==== Provided records

(* ===== verification/Executor.v ===== *)
(** * grid-worker/internal/executor/executor.go: the life of a task on the worker

    [Execute] is the whole function, from the workspace to the final status.  The resource
    and quota monitors run beside it and can only cancel the agent, which shows in the answer
    of [Exec].  The goroutines of the directory scan stop at the first file that finds the
    context ended: the files scanned are a prefix of the walk. *)
From S2P Require Import Prelude GoStd GoJson GoPath Domain Policy WConfig WScanner WProg WClient Reporter Workspace Adapters.

#[local] Open Scope string_scope.
#[local] Open Scope Z_scope.

(** ** Errors in sequence *)

(** [p], and [f] on its value unless it fails. *)
Definition and_then {A B} (p : prog (fallible A)) (f : A → prog (fallible B)) : prog (fallible B) :=
  r ← p;
  match r with
  | inl a => f a
  | inr e => mret (inr e)
  end.

(** ** The scanner as a program *)

Fixpoint scan_collected (rs : Ruleset) (files : list dir_file) : prog (list Finding) :=
  match files with
  | [] => mret []
  | f :: rest =>
      done ← ask CtxDone;
      if (done : bool) then mret []
      else
        more ← scan_collected rs rest;
        mret (scan_file rs f ++ more)%list
  end.

Definition scan_directory (rs : Ruleset) (dir : string) : prog (fallible (list Finding)) :=
  r ← ask (WalkDir dir);
  match r with
  | Err e => mret (fail ("walk directory " ++ dir) e)
  | Ok files =>
      findings ← scan_collected rs (List.filter collected files);
      mret (inl findings)
  end.

(** The tests of the context, up to the first that finds it ended. *)
Fixpoint ctx_checks (n : nat) : prog (list bool) :=
  match n with
  | O => mret []
  | S n =>
      done ← ask CtxDone;
      if (done : bool) then mret [true]
      else
        rest ← ctx_checks n;
        mret (false :: rest)
  end.

Definition scan_output (rs : Ruleset) (patch : string) : prog (list Finding * bool) :=
  ctx ← ctx_checks (length (bufio_lines (Split patch chr_lf)));
  mret (ScanPatch rs ctx patch).

(** ** Helpers of executor.go *)

Definition hasCritical (findings : list Finding) : bool := existsb (λ f, String.eqb (F_Severity f) "critical") findings.

Definition finding_text (f : Finding) : string :=
  F_RuleID f ++ " (" ++ F_Severity f ++ ") at " ++ F_FilePath f ++ ":" ++ Itoa (F_Line f).

(** The loop of formatFindings from index [i]; [total] is the number of findings. *)
Fixpoint format_from (i total : Z) (findings : list Finding) : string :=
  match findings with
  | [] => ""
  | f :: rest =>
      (if 0 <? i then "; " else "") ++ finding_text f ++
      (if 4 <=? i then " and " ++ Itoa (total - 5) ++ " more" else format_from (i + 1) total rest)
  end.

Definition formatFindings (findings : list Finding) : string :=
  match findings with
  | [] => "none"
  | _ => format_from 0 (Z.of_nat (length findings)) findings
  end.

Definition intermediate_states : list string :=
  ["preparing"; "cloning"; "scanning_pre"; "executing"; "scanning_post"; "packing"; "reporting"].

Definition api_state (state : string) : string :=
  if existsb (String.eqb state) intermediate_states then "running" else state.

(** The timeout of a task in seconds. *)
Definition task_timeout (cfg : WConfig) (task : TaskAssignment) : Z :=
  let timeoutSec := TA_TimeoutSec task in
  let timeoutSec := if timeoutSec <=? 0 then Exec_TimeoutSec (W_Execution cfg) else timeoutSec in
  if timeoutSec <=? 0 then 3600 else timeoutSec.

Section executor.
Context `{QT : Quoting} `{UP : URLParse}.
Variables (reg : Registry) (rs : Ruleset) (c : Client) (cfg : WConfig).

(** An error is logged and dropped. *)
Definition updateStatus (taskID state errMsg : string) : prog unit :=
  _ ← Client_UpdateTaskStatus c taskID (MkTaskStatusRequest (api_state state) errMsg);
  mret tt.

(** The failed status, and the error that Execute returns. *)
Definition fail_task {A} (taskID msg : string) (e : cerror) : prog (fallible A) :=
  _ ← updateStatus taskID "failed" msg;
  mret (inr e).

(** The result of [p], or the failed status with the error under the prefix. *)
Definition or_fail_task {A} (taskID statusPrefix errPrefix : string) (p : prog (fallible A)) : prog (fallible A) :=
  r ← p;
  match r with
  | inl a => mret (inl a)
  | inr e => fail_task taskID (statusPrefix ++ ": " ++ ce_Text e) (wrap errPrefix e)
  end.

(** Step 2 *)
Definition clone_step (task : TaskAssignment) (wsPath : string) : prog (fallible unit) :=
  if negb (String.eqb (TA_RepoURL task) "") then
    _ ← updateStatus (TA_TaskID task) "cloning" "";
    or_fail_task (TA_TaskID task) "clone repo" "clone repo" (CloneRepo (TA_RepoURL task) (TA_Branch task) wsPath)
  else mret (inl tt).

(** Step 3 *)
Definition prescan_step (task : TaskAssignment) (wsPath : string) : prog (fallible unit) :=
  if WSec_ScanEnabled (W_Security cfg) then
    _ ← updateStatus (TA_TaskID task) "scanning_pre" "";
    r ← scan_directory rs wsPath;
    match r with
    | inr _ => mret (inl tt)
    | inl findings =>
        if hasCritical findings
        then fail_task (TA_TaskID task) ("pre-execution scan found critical secrets: " ++ formatFindings findings)
               (Errorf "pre-execution scan: critical secrets found in repository")
        else mret (inl tt)
    end
  else mret (inl tt).

(** Step 4.  The code returns fmt.Errorf(msg), which reads msg as a format: for an agent with a
    percent sign in its name the returned error, which the daemon only logs, has marks such
    as %!x(MISSING) where the model keeps the text; the reported message is the text itself. *)
Definition agent_step (task : TaskAssignment) (wsPath : string) : prog (fallible ExecuteResult) :=
  match Registry_Get (TA_AIAgent task) reg with
  | None =>
      let msg := "no adapter registered for agent " ++ Quote (TA_AIAgent task) in
      fail_task (TA_TaskID task) msg (Errorf msg)
  | Some adapter =>
      _ ← updateStatus (TA_TaskID task) "executing" "";
      or_fail_task (TA_TaskID task) "execution error" "execute agent"
        (AA_Execute adapter (MkExecuteRequest wsPath (TA_TaskType task) (TA_Description task) (TA_Options task)))
  end.

(** Step 5 *)
Definition postscan_step (task : TaskAssignment) (execResult : ExecuteResult) : prog (fallible unit) :=
  if WSec_ScanEnabled (W_Security cfg) && negb (String.eqb (EX_Stdout execResult) "") then
    _ ← updateStatus (TA_TaskID task) "scanning_post" "";
    r ← scan_output rs (EX_Stdout execResult);
    let '(findings, err) := r in
    if (err : bool) then mret (inl tt)
    else if hasCritical findings
    then fail_task (TA_TaskID task) ("post-execution scan found critical secrets in output: " ++ formatFindings findings)
           (Errorf "post-execution scan: critical secrets found in output")
    else mret (inl tt)
  else mret (inl tt).

(** Step 6, with the execution metadata *)
Definition pack_step (task : TaskAssignment) (wsPath : string) (execResult : ExecuteResult) : prog (fallible OutputPackage) :=
  _ ← updateStatus (TA_TaskID task) "packing" "";
  and_then
    (or_fail_task (TA_TaskID task) "pack output" "pack output"
       (Pack (TA_TaskID task) (WSrv_WorkerID (W_Server cfg)) wsPath (WSec_HMACSecret (W_Security cfg))
          (EX_Artifacts execResult)))
    (λ pkg, mret (inl (set_metadata [("agent", DStr (TA_AIAgent task)); ("exit_code", DInt (EX_ExitCode execResult));
                                     ("task_type", DStr (TA_TaskType task))] pkg))).

(** Step 7 *)
Definition report_step (task : TaskAssignment) (pkg : OutputPackage) : prog (fallible unit) :=
  _ ← updateStatus (TA_TaskID task) "reporting" "";
  or_fail_task (TA_TaskID task) "report output" "report output" (Reporter_Submit c pkg).

(** What happens between the creation of the workspace and its cleanup. *)
Definition execute_in (task : TaskAssignment) (wsPath : string) : prog (fallible unit) :=
  and_then (clone_step task wsPath) (λ _,
  and_then (prescan_step task wsPath) (λ _,
  and_then (agent_step task wsPath) (λ execResult,
  and_then (postscan_step task execResult) (λ _,
  and_then (pack_step task wsPath execResult) (λ pkg,
  and_then (report_step task pkg) (λ _,
    _ ← updateStatus (TA_TaskID task) "completed" "";
    mret (inl tt))))))).

Definition Execute (task : TaskAssignment) : prog (fallible unit) :=
  _ ← ask (WithTimeout (i64 (task_timeout cfg task * Second)));
  _ ← updateStatus (TA_TaskID task) "preparing" "";
  and_then (or_fail_task (TA_TaskID task) "create workspace" "create workspace"
              (Create (Ws_BasePath (W_Workspace cfg)) (TA_TaskID task)))
    (λ wsPath,
      r ← execute_in task wsPath;
      if Ws_CleanupAfter (W_Workspace cfg)
      then (_ ← Cleanup (Ws_BasePath (W_Workspace cfg)) (TA_TaskID task); mret r)
      else mret r).
End executor.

========

● Directions for this task:
Everything starting at the line containing "(** What happens" and ending at the line containing "and_then (pack_step task" in the records above should be repeated exactly, and only that.

● Answer box:
(** What happens between the creation of the workspace and its cleanup. *)
Definition execute_in (task : TaskAssignment) (wsPath : string) : prog (fallible unit) :=
  and_then (clone_step task wsPath) (λ _,
  and_then (prescan_step task wsPath) (λ _,
  and_then (agent_step task wsPath) (λ execResult,
  and_then (postscan_step task execResult) (λ _,
  and_then (pack_step task wsPath execResult) (λ pkg,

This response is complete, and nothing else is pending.